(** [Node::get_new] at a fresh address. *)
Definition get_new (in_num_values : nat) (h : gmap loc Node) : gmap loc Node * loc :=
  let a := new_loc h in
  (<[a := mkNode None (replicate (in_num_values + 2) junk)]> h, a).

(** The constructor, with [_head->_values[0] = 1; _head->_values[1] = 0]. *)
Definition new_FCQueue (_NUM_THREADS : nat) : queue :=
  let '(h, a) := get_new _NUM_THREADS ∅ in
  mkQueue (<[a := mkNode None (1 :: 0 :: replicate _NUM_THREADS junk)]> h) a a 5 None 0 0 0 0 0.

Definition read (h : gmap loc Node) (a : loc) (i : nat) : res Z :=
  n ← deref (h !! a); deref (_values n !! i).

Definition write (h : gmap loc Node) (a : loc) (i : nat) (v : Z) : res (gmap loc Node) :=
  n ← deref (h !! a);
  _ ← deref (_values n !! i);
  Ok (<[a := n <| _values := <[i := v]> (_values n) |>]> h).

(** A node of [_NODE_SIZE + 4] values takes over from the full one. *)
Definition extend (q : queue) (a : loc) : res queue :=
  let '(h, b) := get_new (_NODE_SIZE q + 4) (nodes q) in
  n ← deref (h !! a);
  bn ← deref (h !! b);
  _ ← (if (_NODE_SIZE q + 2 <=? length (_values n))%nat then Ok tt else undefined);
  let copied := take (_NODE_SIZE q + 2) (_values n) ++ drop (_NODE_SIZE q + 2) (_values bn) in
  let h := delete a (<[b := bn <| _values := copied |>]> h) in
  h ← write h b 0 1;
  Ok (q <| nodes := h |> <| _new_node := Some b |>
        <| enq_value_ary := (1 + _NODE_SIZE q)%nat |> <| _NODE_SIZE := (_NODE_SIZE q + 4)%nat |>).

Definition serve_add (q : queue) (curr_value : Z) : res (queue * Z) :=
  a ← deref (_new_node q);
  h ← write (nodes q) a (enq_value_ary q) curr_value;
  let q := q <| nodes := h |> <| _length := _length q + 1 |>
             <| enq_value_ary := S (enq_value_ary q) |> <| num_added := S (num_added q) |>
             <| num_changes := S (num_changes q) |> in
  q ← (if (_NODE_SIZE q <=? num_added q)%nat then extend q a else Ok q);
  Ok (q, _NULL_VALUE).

────────────────────

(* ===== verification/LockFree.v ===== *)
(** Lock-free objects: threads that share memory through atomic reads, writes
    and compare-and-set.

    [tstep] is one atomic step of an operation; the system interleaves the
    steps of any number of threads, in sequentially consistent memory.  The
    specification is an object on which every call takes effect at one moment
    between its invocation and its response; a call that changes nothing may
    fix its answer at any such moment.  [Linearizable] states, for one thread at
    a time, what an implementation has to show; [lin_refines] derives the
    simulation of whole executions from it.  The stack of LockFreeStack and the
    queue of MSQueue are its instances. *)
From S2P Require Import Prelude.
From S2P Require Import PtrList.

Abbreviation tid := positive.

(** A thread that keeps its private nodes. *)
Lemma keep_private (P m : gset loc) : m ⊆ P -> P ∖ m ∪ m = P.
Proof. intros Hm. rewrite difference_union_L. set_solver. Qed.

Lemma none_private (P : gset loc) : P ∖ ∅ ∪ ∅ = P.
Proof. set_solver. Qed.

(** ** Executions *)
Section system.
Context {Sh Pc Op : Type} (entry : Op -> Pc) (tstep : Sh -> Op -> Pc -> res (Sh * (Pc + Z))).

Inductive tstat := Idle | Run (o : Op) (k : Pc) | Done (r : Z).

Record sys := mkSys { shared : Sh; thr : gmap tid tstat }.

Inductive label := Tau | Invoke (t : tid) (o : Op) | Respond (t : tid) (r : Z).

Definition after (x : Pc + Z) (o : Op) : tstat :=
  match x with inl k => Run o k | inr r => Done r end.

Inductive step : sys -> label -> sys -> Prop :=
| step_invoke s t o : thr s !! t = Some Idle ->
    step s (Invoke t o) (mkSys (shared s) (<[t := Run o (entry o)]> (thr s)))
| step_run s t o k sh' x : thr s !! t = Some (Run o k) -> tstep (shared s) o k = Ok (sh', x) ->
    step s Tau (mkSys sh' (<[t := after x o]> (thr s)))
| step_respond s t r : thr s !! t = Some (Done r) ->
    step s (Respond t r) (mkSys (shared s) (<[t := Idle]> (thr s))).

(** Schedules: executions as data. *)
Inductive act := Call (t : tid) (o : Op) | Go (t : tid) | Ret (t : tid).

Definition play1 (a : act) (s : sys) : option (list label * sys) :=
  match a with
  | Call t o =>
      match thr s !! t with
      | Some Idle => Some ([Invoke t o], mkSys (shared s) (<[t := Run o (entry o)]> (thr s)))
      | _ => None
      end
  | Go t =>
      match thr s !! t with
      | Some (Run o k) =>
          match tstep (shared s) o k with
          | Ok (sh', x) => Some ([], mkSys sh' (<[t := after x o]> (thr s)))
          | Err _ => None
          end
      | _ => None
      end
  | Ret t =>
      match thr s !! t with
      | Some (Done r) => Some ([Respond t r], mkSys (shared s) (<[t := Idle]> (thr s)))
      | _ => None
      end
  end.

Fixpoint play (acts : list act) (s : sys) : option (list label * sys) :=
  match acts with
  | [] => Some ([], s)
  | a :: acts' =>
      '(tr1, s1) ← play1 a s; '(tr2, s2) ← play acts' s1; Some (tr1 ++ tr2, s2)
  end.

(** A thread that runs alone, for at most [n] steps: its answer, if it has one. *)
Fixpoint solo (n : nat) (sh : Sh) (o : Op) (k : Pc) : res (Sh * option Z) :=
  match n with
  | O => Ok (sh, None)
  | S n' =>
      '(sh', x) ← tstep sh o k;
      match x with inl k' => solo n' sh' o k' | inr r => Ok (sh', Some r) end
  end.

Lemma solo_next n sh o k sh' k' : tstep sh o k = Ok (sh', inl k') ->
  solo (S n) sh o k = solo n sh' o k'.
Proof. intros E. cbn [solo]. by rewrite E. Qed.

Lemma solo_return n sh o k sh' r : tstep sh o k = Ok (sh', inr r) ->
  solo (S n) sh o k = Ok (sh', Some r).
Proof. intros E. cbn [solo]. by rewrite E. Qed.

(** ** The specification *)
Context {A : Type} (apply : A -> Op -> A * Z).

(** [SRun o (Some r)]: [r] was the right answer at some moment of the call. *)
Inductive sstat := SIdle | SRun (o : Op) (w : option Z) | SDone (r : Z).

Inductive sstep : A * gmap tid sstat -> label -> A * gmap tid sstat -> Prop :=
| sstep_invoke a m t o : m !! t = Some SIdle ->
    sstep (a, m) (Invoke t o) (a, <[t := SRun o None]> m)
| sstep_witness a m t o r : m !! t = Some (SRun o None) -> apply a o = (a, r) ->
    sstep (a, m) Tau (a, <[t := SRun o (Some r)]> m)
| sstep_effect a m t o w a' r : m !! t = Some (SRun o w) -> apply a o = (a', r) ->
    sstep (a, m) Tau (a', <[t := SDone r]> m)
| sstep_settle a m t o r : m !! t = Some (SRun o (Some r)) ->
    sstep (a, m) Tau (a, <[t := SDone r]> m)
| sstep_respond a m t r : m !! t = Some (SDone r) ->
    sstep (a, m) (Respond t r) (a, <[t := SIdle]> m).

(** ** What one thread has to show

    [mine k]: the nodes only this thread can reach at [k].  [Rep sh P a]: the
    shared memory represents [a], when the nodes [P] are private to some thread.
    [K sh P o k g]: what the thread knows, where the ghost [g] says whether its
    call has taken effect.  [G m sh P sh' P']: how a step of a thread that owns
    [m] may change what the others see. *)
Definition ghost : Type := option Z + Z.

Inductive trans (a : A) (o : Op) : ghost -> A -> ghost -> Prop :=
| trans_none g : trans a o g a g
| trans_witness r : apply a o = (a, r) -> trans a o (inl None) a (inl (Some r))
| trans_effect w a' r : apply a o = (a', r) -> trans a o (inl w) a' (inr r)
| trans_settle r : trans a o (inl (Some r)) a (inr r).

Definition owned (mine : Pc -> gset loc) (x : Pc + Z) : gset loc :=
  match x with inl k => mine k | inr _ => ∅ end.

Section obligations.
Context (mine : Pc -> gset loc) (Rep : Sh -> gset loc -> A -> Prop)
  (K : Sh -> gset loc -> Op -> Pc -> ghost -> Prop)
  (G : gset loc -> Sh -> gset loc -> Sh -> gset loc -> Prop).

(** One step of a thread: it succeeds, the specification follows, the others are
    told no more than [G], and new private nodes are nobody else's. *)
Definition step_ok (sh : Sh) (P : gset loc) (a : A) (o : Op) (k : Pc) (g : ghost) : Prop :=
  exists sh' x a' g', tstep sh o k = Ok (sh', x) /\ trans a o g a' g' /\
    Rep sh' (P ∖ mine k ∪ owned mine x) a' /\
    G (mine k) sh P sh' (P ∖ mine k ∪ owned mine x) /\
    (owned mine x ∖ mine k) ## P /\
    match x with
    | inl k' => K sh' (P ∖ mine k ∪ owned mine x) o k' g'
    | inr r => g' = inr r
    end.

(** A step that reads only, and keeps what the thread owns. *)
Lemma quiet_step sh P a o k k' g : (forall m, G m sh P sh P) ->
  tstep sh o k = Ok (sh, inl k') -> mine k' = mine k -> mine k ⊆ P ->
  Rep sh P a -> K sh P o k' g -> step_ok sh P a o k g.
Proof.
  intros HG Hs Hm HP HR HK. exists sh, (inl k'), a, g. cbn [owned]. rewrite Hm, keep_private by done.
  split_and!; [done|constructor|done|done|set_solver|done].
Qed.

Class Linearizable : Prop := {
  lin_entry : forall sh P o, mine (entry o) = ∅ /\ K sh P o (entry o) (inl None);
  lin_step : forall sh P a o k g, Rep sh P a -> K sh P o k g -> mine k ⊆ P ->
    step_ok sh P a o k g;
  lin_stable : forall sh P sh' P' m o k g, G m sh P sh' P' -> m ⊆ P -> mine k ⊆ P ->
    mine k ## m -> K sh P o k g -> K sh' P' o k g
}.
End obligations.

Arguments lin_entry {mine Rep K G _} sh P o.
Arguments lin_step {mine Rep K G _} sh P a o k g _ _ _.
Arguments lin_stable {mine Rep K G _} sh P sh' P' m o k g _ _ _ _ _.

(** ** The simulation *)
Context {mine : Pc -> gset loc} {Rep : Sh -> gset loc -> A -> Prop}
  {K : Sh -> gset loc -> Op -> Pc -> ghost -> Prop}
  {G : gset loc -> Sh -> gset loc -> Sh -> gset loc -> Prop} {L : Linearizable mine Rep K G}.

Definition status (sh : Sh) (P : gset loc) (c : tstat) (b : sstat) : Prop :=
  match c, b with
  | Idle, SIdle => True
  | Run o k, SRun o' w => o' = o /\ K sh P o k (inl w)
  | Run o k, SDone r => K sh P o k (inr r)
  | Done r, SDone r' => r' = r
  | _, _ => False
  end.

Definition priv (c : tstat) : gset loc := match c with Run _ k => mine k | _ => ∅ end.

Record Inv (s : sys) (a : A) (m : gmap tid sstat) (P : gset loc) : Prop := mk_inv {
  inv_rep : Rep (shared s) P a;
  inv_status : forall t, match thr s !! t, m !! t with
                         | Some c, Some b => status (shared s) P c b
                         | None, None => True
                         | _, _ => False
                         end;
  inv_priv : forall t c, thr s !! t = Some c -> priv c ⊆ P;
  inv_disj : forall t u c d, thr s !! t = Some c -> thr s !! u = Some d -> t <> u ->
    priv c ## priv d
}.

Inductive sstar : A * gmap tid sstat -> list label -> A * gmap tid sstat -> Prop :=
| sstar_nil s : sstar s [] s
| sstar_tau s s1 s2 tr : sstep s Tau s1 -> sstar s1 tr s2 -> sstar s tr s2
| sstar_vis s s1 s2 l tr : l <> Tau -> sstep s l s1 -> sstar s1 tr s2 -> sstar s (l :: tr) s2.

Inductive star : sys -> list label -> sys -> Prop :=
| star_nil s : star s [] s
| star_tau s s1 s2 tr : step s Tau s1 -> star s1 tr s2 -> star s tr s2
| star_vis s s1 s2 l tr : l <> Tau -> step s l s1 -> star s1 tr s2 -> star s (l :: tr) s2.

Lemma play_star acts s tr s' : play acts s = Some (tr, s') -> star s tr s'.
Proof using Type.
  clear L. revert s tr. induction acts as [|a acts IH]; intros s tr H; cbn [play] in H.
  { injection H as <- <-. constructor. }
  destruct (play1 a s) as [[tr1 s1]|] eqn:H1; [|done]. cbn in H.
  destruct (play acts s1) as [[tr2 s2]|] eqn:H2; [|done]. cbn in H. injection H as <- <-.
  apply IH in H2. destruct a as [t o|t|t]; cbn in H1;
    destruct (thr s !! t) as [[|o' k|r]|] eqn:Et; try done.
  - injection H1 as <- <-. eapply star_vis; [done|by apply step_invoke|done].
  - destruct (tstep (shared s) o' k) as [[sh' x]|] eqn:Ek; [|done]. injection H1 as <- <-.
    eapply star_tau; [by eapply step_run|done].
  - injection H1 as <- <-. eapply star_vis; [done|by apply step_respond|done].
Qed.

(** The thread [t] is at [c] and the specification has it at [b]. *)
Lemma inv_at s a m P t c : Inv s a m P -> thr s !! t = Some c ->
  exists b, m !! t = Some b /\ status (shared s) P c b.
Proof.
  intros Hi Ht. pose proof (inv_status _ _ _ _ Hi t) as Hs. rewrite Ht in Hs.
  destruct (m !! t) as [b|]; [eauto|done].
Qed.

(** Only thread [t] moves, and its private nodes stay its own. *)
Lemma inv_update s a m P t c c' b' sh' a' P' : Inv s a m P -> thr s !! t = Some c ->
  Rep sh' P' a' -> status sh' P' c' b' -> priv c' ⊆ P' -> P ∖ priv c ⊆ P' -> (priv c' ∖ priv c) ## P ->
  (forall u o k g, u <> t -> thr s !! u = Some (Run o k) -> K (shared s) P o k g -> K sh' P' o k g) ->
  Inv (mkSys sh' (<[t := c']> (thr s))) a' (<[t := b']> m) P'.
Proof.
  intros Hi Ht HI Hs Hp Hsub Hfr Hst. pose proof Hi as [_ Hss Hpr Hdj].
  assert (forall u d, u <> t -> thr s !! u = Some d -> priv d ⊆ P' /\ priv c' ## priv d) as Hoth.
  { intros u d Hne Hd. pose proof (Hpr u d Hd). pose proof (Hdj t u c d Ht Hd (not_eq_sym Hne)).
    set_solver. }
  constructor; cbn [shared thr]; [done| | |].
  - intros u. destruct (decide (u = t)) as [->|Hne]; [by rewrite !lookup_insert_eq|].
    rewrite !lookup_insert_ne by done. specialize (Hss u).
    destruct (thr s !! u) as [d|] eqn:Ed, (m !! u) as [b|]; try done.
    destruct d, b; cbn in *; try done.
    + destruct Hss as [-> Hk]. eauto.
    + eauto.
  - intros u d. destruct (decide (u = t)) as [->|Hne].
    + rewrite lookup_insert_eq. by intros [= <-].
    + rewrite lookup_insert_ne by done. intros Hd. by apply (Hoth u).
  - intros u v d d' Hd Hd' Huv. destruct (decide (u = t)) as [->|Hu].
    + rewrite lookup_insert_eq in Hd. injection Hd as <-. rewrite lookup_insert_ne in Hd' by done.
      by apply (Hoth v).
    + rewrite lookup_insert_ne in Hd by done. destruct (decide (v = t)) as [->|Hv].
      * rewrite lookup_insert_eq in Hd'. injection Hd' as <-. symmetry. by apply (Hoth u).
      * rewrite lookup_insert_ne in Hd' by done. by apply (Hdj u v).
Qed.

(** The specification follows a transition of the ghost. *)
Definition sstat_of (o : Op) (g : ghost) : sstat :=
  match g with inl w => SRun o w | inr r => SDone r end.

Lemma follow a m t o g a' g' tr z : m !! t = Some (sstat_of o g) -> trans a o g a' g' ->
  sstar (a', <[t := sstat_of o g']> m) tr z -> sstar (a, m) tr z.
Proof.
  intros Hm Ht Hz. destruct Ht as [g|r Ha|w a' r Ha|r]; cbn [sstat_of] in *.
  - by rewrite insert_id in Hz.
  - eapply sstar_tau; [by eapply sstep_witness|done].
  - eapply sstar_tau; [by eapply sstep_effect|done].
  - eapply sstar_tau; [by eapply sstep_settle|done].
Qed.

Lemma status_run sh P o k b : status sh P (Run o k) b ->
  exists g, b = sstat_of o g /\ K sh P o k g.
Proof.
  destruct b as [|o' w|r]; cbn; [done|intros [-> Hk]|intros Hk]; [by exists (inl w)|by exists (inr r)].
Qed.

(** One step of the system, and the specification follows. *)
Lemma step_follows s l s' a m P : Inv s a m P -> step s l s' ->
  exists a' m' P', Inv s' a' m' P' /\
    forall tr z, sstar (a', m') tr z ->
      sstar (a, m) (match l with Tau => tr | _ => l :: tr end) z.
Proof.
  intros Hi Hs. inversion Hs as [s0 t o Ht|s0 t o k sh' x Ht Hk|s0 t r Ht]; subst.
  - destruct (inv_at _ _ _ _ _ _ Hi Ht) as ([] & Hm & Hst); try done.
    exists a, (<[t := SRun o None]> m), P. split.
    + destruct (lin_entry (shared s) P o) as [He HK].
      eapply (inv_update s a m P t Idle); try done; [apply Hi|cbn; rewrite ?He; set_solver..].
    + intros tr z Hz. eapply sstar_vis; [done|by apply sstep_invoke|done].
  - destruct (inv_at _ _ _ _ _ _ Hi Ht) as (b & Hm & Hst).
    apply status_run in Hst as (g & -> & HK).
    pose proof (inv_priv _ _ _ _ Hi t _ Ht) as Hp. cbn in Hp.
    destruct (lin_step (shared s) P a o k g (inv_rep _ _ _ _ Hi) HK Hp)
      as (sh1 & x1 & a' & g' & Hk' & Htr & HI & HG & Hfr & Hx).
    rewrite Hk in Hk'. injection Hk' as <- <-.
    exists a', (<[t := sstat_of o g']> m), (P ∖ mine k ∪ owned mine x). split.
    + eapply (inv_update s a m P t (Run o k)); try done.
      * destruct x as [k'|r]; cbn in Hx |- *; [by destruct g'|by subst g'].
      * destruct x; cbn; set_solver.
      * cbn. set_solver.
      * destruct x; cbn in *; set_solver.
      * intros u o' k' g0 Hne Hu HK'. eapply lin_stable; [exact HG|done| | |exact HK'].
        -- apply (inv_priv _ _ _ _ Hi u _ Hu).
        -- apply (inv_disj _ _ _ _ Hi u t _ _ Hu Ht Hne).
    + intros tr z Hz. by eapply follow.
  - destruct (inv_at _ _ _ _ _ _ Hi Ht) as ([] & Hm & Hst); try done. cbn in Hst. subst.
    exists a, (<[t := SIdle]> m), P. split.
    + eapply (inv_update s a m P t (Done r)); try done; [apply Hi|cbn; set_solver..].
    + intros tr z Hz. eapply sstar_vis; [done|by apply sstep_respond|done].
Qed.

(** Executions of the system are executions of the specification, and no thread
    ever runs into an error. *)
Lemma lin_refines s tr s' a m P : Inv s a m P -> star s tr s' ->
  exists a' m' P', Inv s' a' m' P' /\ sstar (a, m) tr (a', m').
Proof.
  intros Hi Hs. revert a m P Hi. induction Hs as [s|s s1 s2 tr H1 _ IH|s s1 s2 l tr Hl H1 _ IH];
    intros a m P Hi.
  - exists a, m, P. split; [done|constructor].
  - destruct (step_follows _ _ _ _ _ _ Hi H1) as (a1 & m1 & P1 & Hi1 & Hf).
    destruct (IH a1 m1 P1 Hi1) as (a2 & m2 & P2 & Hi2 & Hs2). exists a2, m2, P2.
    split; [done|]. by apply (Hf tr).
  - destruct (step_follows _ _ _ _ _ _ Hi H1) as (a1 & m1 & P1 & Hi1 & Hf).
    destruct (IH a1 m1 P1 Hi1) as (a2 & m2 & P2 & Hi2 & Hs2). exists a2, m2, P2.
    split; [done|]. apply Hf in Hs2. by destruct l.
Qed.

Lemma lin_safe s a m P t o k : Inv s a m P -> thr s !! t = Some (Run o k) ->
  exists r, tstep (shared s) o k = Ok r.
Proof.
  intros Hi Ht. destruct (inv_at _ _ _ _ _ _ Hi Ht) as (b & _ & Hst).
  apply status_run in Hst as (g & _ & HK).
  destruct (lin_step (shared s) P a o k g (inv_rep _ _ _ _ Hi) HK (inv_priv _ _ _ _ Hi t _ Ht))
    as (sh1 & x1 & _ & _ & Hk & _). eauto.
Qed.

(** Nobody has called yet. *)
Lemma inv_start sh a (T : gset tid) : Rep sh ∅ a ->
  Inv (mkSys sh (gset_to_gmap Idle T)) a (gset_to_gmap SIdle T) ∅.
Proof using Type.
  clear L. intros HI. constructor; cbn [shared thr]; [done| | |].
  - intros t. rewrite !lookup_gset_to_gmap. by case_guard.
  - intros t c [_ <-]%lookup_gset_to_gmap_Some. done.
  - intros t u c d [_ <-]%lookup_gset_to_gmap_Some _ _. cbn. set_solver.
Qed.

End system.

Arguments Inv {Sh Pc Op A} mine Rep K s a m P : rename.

────────────────────

Whenever a line in the data above contains the word "owns", include it in the tally, and report only the final number.

2